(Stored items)
(* ===== verification/Prelude.v ===== *)
(** * The memos web client, modelled and verified

    A shallow embedding of the core logic of the TypeScript client under [web/src] of the
    memos repository.  JavaScript strings are lists of UTF-16 code units ([jstring],
    each unit a [Z]); numbers used as offsets are [nat], others [Z] or [Q]; [undefined]
    and exceptions are [option] or a sum; mutable modules are records passed through
    their operations; what several tabs or timers do is a step relation over events.

    ** Foundation

    - [Prelude]: notation scope, tactics ([bool_prop]), hint databases, JavaScript loops
      ([while_m] with a measure, [while_] with fuel and its exit theorems), [js_find],
      [js_filter], sorting, spans of lists.
    - [JSNum], [JSString], [JSDate], [JSON], [JSONText], [JSRegExp], [HostUnicode]: the parts
      of ECMAScript the code uses.  [JSRegExp] is the backtracking matcher, with a
      relational reading proved equal to it; [JSONText] is [JSON.parse] and
      [JSON.stringify] with their round trip; [HostUnicode] is the class of the host's
      Unicode operations, with an ASCII instance.

    ** Components (file: source under web/src)

    - [TagGrammar], [TagUnicodeData]: utils/tag-grammar.ts, utils/tag-unicode-data.ts.  The
      scanner of tags against a declarative grammar (longest match, completeness of the
      enumeration of a run).
    - [MarkdownSource], [GFMUrl], [GFMEmail]: utils/markdown-source-boundaries.ts,
      markdown-link.ts, gfm-url.ts, gfm-email.ts.  URLs and emails as GFM writes them,
      found completely; the syntax tree and the parser are parameters.
    - [MarkdownTagRanges], [TagEditor]: the tags of the editor's document
      (MemoEditor/Editor/markdownTagRanges.ts) against the tree and the literals in it,
      and their completion and decoration (tagAutocomplete.ts, tagHighlight.ts).
    - [TaskActions]: utils/markdown-task-actions.ts, on the list items of [MarkdownEdit].
    - [RemarkContext], [RemarkTag], [RemarkRichText]: utils/remark-plugins.  What a memo
      shows of its source: the runs of literal text aligned with the tree, the mentions
      and tags made of them, and the size, spoiler and alignment markers paired in it.
    - [MarkdownPlugins]: rehype-heading-id.ts and remark-split-mixed-task-lists.ts, on the
      slugs of [MarkdownEdit].  The visitor of the tree is a parameter, an order of paths.
    - [MarkdownEdit], [Mention], [MemoRichText], [ListIndent]: markdown-manipulation.ts,
      mention-grammar.ts and username.ts, memo-rich-text.ts, Editor/listIndent.ts.
    - [Formatting]: MemoEditor/Editor/formatting.ts and MemoEditor/formatting/commands.ts.
      The toolbar's commands on a document, its selection and its tree: a button pressed
      twice gives the text back, and is lit in between.  The classes [SyntaxTree] and
      [EditorHost] stand for CodeMirror's tree and its application of changes.
    - [EditorCache], [AutoSave], [EditorStore]: MemoEditor/services/cacheService.ts,
      hooks/useAutoSave.ts and MemoEditor/state.  Drafts with timers as event sequences,
      the hook that writes them as the editor mounts, changes and leaves, and the reducer.
    - [AudioRecorder]: MemoEditor/hooks/useAudioRecorder.ts with what the editor does with
      it.  The microphone, the recorder and the timer belong to an environment whose
      streams are open until they are stopped.
    - [ManagedAttachment], [MemoPoll], [MemoSave]: utils/managed-attachment.ts and parts of
      utils/attachment.ts, utils/memo-poll.ts, and MemoEditor/services (memoService,
      uploadService, validationService) with hooks/useMemoSave.ts and
      MemoMetadata/Relation/relationHelpers.ts.  Saving runs on [EditorStore]; the RPC
      clients are the class [MemoService], and the update it sends is proved to reach
      the state the editor shows.
    - [UploadAnchors], [InlineUpload]: Editor/uploadAnchors.ts with Editor/controller.ts,
      and hooks/useInlineImageUpload.ts.  Placeholders in the document, and the jobs that
      upload files into it: an [await] ends an event, and the store is [EditorStore]'s.
    - [MediaItem], [AttachmentItems], [MemoCardHeight], [ColumnGrid]: utils/media-item.ts,
      the editor's list of attachments (MemoEditor/types/attachment.ts, with the pairing of
      picked files of hooks/useFileUpload.ts), the estimate of a card's height in the list,
      and the columns its cards are laid out in (components/ColumnGrid/ColumnGrid.tsx).
    - [MemoQueries]: hooks/useMemoQueries.ts.  The optimistic updates of the cached memos
      and their rollback over the class [QueryClient], whose laws a list of entries has.
    - [MemoFilters]: hooks/useMemoFilters.ts, lib/cel-filter.ts, and parts of
      contexts/MemoFilterContext.tsx, lib/resource-names.ts and lib/memo-views.ts.
    - [SpaceRoutes]: lib/space-routes.ts, lib/memo-views.ts, AppSidebar/routes.ts,
      MemoView/navigation.ts, the search of QuickFindDialog.tsx and the redirect of
      contexts/SpaceContext.tsx.  The router's [matchPath] is a parameter.
    - [Theme], [ViewContext], [AuthContext]: utils/theme.ts, contexts/ViewContext.tsx and
      contexts/AuthContext.tsx.  What the page wears, the view a visitor chose and what is
      stored of it, and the session with the settings of its user, each as events in any
      order.
    - [PrivacyCheck]: utils/privacy-check.ts.
    - [AuthRoutes], [AuthState], [Connect], [OAuth]: utils/redirect-safety.ts,
      utils/auth-redirect.ts, router/routes.ts, auth-state.ts, connect.ts, utils/oauth.ts.
    - [LiveStream], [LiveTabs]: hooks/useLiveMemoRefresh.ts, one tab's stream and the
      leadership of all tabs.
    - [Diagnostics]: lib/frontend-diagnostics.ts.  The recent events, the stored queue of
      reports and its delivery.
    - [InstanceContent], [MusicPlayer]: the pages and site configuration of an instance,
      and the music player of its pages.
    - [MediaMetadata]: MemoEditor/services/mediaMetadataService.ts.  What is read from the
      EXIF data of a photo and from a video, against the checks that the server makes of it
      (server/router/api/v1/attachment_media_metadata.go, the only Go that is modelled).
    - [DailyQuestion], [HomeToday], [StyleReactions], [BlogProgress]:
      utils/daily-question.ts, home-today.ts, style-reactions.ts, and blog-progress.ts with
      what the style engine and the cards of components/StyledBlog do to the progress:
      discoveries, posts read, the streak of visits and the achievements, and their stored
      text.

    The files meet where the code does: [Connect] runs on [AuthState] and [AuthRoutes],
    [GFMEmail] on [GFMUrl] and [MarkdownSource], [EditorCache] and [MemoFilters] on
    [JSONText], [ListIndent] and [MemoRichText] on [JSRegExp], [Formatting] on both,
    [MemoSave] on [EditorStore], [ManagedAttachment] and [MemoPoll], [InlineUpload] on
    [MemoSave] and [UploadAnchors], [MarkdownTagRanges] on the scanners, [RemarkTag] on
    [RemarkContext] and the scanners, [AutoSave] on [EditorCache], [AttachmentItems] on
    [MediaItem], [MarkdownPlugins] on [MarkdownEdit], [ViewContext] on [Theme] and on the
    stored JSON, [BlogProgress] on [StyleReactions], [HomeToday] and the stored JSON, and
    [SpaceRoutes] on [AuthRoutes] and [MemoFilters].

    ** What the theorems show

    - Exactness of the scanners: tags, mentions, URLs and emails are what a declarative
      grammar says, and all of them.
    - Round trips: drafts, OAuth states, filters in the URL, JSON, site configurations,
      the stored view, the pages of a Space.
    - Progress: queued reports are delivered and inserted files uploaded, whatever the
      order of the events between, as long as the editor stays and the references can be
      written; starting a session ends its loading.
    - Safety: redirects stay on the origin, a state is validated once, one tab leads, one
      refresh at a time, a search value stays in its literal, a microphone is released, a
      user gets no settings but their own while requests do not cross, a draft that was not
      discarded is on the disk when the editor is gone, and cards do not overlap.
    - Invariants of event sequences: the draft timers, the token manager, the tabs, the
      uploads, the order of the player, the theme, the view and what is stored of it, and
      the progress through the blog.  What an event sequence owes to the past (a draft was
      discarded, a visitor has chosen, the server has served some settings) is told from
      the events, not from the flags of the code.
    - Functional behaviour of the edits and of the daily and calendar features.
    - Errors and findings: inputs on which the code does not do what it means to.

    ** Bounds and fuel

    A loop runs under a measure ([while_m]), so that its exit is proved and the fuel never
    shows; a [fuel] argument that remains is given the length of its input plus a
    constant, or the number of elements of a set, and the lemmas on the function start
    from that value.  The regular-expression star takes the rest of the string as fuel,
    each turn advancing ([run_complete]).  Labels parsed again inside labels descend at
    most [reparse_depth] levels, the bound of the parser parameter, and
    [literal_walk_terminates] shows that the walk never stops short under it.

    ** Not modelled

    Rendering (React components), the query and RPC libraries, CodeMirror, the Markdown
    parser, browser media APIs, generated protocol code, translation files, the banks of
    daily questions and the Go server but for the check of media metadata.  Numbers with a
    fraction are not printed as JSON: the round trip of a draft is for attachments without.
    Third-party code the modelled code calls is a parameter (a class or an argument) with
    what the code relies on as its laws. *)

From stdpp Require Export base tactics list list_numbers numbers option strings gmap sets sorting.
From Stdlib Require Export ZArith Lia.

Instructions to follow
Only the lines containing "argument" are needed; copy each of them from the data.

Reply to the task
    shows; a [fuel] argument that remains is given the length of its input plus a
    Third-party code the modelled code calls is a parameter (a class or an argument) with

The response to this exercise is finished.